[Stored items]
- Opening Delimiter -

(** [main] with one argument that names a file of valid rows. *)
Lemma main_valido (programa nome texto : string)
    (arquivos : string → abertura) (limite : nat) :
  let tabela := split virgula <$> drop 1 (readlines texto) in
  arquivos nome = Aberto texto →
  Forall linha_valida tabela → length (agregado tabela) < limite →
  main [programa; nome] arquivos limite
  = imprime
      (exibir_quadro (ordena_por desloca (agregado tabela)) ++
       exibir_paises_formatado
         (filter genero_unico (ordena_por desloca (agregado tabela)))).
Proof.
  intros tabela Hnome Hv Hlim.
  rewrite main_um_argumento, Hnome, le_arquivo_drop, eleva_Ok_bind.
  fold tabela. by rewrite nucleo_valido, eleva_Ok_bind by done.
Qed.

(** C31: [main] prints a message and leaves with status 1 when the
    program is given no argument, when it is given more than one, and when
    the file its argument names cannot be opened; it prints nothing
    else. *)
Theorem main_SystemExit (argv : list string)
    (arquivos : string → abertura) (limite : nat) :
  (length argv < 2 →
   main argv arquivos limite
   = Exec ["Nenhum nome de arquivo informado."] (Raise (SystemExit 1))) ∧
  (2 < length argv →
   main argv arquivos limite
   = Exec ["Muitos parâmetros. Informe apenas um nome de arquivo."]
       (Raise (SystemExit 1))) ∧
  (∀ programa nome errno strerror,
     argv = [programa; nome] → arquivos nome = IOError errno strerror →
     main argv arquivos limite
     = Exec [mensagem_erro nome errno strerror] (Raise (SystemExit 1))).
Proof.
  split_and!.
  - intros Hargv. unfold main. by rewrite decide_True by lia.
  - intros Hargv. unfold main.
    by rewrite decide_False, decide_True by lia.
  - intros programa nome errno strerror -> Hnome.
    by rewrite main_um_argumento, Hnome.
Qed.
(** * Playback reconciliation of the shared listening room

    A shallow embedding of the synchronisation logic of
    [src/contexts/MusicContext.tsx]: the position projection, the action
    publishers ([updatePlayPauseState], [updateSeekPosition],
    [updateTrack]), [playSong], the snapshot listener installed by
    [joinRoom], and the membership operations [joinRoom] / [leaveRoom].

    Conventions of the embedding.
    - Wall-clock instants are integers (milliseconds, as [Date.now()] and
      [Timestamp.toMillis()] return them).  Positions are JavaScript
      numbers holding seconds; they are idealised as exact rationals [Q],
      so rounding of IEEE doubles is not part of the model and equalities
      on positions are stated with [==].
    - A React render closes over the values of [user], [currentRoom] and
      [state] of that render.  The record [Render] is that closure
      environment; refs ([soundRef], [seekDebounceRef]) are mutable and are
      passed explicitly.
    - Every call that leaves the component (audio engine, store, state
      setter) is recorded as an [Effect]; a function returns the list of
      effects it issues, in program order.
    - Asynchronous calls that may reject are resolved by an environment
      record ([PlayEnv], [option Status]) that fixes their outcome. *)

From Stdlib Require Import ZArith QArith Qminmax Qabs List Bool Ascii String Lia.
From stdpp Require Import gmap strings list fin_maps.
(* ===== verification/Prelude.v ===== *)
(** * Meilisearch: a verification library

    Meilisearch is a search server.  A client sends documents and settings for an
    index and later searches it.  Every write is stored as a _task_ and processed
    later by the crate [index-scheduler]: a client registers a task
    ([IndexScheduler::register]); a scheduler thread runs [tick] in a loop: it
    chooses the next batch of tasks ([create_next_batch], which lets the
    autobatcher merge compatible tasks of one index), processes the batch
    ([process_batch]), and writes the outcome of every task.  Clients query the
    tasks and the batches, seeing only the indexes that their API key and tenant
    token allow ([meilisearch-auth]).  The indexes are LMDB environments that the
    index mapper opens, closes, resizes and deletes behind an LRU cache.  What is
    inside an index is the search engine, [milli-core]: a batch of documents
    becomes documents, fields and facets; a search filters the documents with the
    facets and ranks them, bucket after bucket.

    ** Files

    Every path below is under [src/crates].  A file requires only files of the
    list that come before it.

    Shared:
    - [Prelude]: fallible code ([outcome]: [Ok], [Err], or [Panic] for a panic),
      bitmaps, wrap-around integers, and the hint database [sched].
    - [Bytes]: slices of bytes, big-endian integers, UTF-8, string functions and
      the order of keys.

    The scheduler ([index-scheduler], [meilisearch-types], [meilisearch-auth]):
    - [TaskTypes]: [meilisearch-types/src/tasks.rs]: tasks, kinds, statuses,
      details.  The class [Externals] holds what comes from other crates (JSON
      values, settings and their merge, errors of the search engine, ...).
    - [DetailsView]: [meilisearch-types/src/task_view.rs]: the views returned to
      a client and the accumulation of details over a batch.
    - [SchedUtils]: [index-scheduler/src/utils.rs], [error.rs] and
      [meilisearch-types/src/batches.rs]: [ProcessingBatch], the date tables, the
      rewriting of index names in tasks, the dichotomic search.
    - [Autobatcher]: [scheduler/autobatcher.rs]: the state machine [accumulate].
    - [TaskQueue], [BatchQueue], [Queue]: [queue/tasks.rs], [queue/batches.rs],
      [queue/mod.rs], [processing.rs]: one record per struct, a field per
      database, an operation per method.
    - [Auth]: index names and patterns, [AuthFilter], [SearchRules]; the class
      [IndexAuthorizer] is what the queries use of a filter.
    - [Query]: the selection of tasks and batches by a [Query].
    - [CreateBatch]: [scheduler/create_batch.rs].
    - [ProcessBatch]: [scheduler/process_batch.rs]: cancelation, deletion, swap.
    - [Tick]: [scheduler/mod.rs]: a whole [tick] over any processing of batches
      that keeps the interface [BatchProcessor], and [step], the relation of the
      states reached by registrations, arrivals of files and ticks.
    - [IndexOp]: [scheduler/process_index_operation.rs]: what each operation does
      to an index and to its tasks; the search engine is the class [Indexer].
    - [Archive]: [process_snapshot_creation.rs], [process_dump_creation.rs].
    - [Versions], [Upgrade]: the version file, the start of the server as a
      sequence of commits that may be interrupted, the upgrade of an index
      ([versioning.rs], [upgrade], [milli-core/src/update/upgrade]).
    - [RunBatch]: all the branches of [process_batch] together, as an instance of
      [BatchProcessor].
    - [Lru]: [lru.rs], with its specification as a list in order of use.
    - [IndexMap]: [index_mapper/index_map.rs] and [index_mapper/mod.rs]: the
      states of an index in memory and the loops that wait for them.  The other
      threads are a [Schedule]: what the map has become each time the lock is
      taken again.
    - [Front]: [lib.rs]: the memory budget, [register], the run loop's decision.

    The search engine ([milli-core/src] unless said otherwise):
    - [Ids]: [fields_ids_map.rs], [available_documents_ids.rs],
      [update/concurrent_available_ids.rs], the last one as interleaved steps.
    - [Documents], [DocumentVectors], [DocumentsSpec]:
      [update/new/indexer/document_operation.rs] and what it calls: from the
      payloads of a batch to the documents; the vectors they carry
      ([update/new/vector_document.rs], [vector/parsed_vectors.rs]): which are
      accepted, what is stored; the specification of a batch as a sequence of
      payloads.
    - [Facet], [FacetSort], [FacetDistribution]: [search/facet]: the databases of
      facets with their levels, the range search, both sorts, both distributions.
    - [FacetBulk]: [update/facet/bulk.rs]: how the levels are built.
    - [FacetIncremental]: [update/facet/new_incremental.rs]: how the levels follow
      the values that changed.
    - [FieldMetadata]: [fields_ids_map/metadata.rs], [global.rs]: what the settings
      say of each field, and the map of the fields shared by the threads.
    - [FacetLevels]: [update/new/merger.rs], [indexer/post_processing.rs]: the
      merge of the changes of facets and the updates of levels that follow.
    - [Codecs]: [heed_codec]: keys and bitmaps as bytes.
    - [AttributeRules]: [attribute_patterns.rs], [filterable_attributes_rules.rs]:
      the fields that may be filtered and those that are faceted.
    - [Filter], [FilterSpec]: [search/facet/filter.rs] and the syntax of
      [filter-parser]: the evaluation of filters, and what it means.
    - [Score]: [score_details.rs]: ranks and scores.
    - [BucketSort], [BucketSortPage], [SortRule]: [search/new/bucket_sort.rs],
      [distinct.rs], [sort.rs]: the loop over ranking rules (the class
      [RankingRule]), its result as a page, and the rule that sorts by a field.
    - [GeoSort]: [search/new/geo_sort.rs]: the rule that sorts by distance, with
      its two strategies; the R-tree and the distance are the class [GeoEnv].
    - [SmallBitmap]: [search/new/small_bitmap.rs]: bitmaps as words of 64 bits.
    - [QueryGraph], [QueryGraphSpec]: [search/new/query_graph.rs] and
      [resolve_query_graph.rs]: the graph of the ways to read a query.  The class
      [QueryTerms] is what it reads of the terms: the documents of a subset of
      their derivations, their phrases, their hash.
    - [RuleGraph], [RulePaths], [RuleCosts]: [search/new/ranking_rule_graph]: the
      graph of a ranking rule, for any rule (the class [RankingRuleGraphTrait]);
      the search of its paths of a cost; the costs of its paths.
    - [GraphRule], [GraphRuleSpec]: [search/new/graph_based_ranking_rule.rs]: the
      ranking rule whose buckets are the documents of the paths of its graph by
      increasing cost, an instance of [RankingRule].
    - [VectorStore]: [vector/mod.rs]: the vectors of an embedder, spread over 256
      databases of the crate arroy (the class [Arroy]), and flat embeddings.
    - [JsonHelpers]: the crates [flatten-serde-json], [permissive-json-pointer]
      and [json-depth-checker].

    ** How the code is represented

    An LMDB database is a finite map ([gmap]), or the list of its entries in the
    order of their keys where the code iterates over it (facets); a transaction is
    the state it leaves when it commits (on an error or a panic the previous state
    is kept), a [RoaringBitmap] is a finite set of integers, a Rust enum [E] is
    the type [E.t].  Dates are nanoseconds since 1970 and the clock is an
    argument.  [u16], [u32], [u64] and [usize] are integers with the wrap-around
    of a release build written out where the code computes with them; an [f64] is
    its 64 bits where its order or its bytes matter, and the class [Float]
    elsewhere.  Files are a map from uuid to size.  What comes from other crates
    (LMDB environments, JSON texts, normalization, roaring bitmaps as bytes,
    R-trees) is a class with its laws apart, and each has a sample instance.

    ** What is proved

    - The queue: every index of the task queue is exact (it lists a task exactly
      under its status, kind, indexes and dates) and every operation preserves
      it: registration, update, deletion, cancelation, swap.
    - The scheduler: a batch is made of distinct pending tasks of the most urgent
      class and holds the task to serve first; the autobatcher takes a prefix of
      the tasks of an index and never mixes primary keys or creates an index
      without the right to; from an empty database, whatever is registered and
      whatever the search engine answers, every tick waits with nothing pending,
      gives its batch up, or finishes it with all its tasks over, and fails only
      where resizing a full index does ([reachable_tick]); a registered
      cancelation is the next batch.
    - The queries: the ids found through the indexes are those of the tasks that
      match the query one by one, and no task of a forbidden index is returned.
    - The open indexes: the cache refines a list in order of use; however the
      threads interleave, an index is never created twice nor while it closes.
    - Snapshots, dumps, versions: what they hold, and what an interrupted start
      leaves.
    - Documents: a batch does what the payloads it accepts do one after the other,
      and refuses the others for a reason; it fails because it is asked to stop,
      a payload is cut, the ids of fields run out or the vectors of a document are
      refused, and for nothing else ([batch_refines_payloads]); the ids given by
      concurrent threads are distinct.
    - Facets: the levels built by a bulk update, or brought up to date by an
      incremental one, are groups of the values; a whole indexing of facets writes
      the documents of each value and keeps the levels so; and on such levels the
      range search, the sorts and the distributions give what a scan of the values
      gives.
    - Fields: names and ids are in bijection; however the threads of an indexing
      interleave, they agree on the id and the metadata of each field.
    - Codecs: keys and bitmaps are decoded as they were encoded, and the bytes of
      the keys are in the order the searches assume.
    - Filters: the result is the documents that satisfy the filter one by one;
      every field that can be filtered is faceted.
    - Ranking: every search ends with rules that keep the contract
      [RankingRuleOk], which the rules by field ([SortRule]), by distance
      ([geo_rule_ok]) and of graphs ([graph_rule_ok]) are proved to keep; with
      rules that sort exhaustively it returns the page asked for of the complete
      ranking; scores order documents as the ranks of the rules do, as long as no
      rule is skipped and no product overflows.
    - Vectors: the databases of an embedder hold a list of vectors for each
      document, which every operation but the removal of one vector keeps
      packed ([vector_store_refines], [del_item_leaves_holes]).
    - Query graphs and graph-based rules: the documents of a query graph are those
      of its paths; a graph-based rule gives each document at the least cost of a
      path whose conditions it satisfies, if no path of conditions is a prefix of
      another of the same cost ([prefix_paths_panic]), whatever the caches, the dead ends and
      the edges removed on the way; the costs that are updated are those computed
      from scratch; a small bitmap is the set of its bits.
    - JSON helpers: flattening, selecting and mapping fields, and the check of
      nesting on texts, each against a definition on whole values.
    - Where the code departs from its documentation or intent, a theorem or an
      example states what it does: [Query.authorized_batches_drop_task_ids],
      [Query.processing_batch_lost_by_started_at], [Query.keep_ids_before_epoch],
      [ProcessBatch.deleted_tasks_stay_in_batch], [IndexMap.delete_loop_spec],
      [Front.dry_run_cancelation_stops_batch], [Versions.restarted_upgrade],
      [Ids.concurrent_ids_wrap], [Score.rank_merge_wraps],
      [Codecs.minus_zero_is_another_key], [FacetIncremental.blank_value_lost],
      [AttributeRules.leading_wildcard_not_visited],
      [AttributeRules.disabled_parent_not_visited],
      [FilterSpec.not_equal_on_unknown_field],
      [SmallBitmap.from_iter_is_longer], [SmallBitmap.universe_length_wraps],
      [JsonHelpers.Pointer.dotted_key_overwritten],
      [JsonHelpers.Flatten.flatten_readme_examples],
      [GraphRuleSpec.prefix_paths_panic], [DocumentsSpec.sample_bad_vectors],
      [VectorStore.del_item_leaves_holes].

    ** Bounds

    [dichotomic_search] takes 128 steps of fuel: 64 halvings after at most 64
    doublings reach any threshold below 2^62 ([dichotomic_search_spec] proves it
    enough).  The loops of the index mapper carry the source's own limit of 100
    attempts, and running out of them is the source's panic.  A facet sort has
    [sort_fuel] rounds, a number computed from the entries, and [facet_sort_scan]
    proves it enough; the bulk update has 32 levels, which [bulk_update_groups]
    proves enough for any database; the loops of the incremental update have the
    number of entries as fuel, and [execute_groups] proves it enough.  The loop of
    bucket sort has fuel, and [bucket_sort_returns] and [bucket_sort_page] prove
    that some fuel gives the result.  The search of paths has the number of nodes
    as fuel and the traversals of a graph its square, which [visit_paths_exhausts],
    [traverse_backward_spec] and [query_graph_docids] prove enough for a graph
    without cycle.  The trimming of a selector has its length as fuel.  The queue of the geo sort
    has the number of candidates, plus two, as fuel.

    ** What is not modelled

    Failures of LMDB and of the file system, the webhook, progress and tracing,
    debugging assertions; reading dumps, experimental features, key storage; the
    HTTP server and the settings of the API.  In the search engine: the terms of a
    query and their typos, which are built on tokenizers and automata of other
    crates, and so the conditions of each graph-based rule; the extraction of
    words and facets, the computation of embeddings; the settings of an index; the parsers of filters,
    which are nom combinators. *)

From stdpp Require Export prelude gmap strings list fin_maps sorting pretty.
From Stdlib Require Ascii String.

- Closing Delimiter -

Give back, word for word, only the lines above from the line holding "databases of the" to the line holding "class and holds", both included.

      databases of the crate arroy (the class [Arroy]), and flat embeddings.
    - [JsonHelpers]: the crates [flatten-serde-json], [permissive-json-pointer]
      and [json-depth-checker].

    ** How the code is represented

    An LMDB database is a finite map ([gmap]), or the list of its entries in the
    order of their keys where the code iterates over it (facets); a transaction is
    the state it leaves when it commits (on an error or a panic the previous state
    is kept), a [RoaringBitmap] is a finite set of integers, a Rust enum [E] is
    the type [E.t].  Dates are nanoseconds since 1970 and the clock is an
    argument.  [u16], [u32], [u64] and [usize] are integers with the wrap-around
    of a release build written out where the code computes with them; an [f64] is
    its 64 bits where its order or its bytes matter, and the class [Float]
    elsewhere.  Files are a map from uuid to size.  What comes from other crates
    (LMDB environments, JSON texts, normalization, roaring bitmaps as bytes,
    R-trees) is a class with its laws apart, and each has a sample instance.

    ** What is proved

    - The queue: every index of the task queue is exact (it lists a task exactly
      under its status, kind, indexes and dates) and every operation preserves
      it: registration, update, deletion, cancelation, swap.
    - The scheduler: a batch is made of distinct pending tasks of the most urgent
      class and holds the task to serve first; the autobatcher takes a prefix of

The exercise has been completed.